*PROBLEM TO SOLVE*. From the line that contains "(** The same, with the connection marked. *)" down to the last line of the data below, transcribe every line exactly.

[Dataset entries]
+++

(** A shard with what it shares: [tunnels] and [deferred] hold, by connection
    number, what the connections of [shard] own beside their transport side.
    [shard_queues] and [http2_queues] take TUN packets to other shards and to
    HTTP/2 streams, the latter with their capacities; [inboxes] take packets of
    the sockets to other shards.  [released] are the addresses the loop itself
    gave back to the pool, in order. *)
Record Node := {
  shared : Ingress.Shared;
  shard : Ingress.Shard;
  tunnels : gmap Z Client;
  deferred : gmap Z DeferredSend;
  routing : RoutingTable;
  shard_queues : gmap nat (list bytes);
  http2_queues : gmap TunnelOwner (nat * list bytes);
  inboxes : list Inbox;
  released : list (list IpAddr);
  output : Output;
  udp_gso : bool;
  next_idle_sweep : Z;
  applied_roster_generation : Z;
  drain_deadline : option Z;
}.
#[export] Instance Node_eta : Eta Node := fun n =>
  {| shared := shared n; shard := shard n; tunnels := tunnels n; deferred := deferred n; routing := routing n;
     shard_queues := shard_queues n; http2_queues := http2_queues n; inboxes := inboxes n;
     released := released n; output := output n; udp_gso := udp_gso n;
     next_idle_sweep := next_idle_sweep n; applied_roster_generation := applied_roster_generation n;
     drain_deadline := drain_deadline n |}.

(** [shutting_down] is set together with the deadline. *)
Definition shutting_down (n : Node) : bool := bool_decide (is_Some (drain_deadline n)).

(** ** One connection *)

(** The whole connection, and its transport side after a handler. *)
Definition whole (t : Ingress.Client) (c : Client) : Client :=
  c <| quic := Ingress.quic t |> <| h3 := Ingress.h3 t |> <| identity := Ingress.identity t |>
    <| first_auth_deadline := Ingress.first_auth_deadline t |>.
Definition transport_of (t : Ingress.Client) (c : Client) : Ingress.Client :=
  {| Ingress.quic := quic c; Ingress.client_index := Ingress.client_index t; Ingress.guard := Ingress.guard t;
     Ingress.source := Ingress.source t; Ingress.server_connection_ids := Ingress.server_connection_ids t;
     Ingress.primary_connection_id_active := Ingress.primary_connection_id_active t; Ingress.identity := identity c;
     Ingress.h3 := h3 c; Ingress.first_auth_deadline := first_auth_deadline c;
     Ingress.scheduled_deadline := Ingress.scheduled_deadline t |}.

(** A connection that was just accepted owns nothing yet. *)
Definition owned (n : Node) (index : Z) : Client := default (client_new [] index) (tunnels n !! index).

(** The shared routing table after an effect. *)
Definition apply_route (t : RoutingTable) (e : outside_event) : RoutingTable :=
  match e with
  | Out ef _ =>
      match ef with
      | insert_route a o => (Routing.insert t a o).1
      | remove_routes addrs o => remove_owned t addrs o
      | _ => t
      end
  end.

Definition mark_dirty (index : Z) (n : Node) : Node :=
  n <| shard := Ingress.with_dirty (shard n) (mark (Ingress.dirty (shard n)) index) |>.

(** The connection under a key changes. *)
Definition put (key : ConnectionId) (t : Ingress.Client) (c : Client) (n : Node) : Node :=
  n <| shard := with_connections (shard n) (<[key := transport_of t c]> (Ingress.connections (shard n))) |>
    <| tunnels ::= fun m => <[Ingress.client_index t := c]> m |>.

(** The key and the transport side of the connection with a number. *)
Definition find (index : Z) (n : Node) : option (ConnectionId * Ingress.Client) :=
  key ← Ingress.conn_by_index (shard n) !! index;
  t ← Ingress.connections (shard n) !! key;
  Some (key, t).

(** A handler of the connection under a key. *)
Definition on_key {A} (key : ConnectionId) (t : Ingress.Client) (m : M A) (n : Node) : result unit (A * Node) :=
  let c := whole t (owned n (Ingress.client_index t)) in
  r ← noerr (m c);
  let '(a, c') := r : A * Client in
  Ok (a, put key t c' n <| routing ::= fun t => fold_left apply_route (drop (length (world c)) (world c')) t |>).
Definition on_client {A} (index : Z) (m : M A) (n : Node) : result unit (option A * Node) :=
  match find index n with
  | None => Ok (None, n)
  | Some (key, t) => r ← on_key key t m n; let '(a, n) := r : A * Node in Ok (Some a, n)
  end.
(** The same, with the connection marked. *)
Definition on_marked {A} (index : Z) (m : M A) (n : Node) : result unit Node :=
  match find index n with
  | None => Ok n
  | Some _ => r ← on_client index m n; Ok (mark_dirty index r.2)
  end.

+++

*RESULT OF THIS EXERCISE*.
(** The same, with the connection marked. *)
Definition on_marked {A} (index : Z) (m : M A) (n : Node) : result unit Node :=
  match find index n with
  | None => Ok n
  | Some _ => r ← on_client index m n; Ok (mark_dirty index r.2)
  end.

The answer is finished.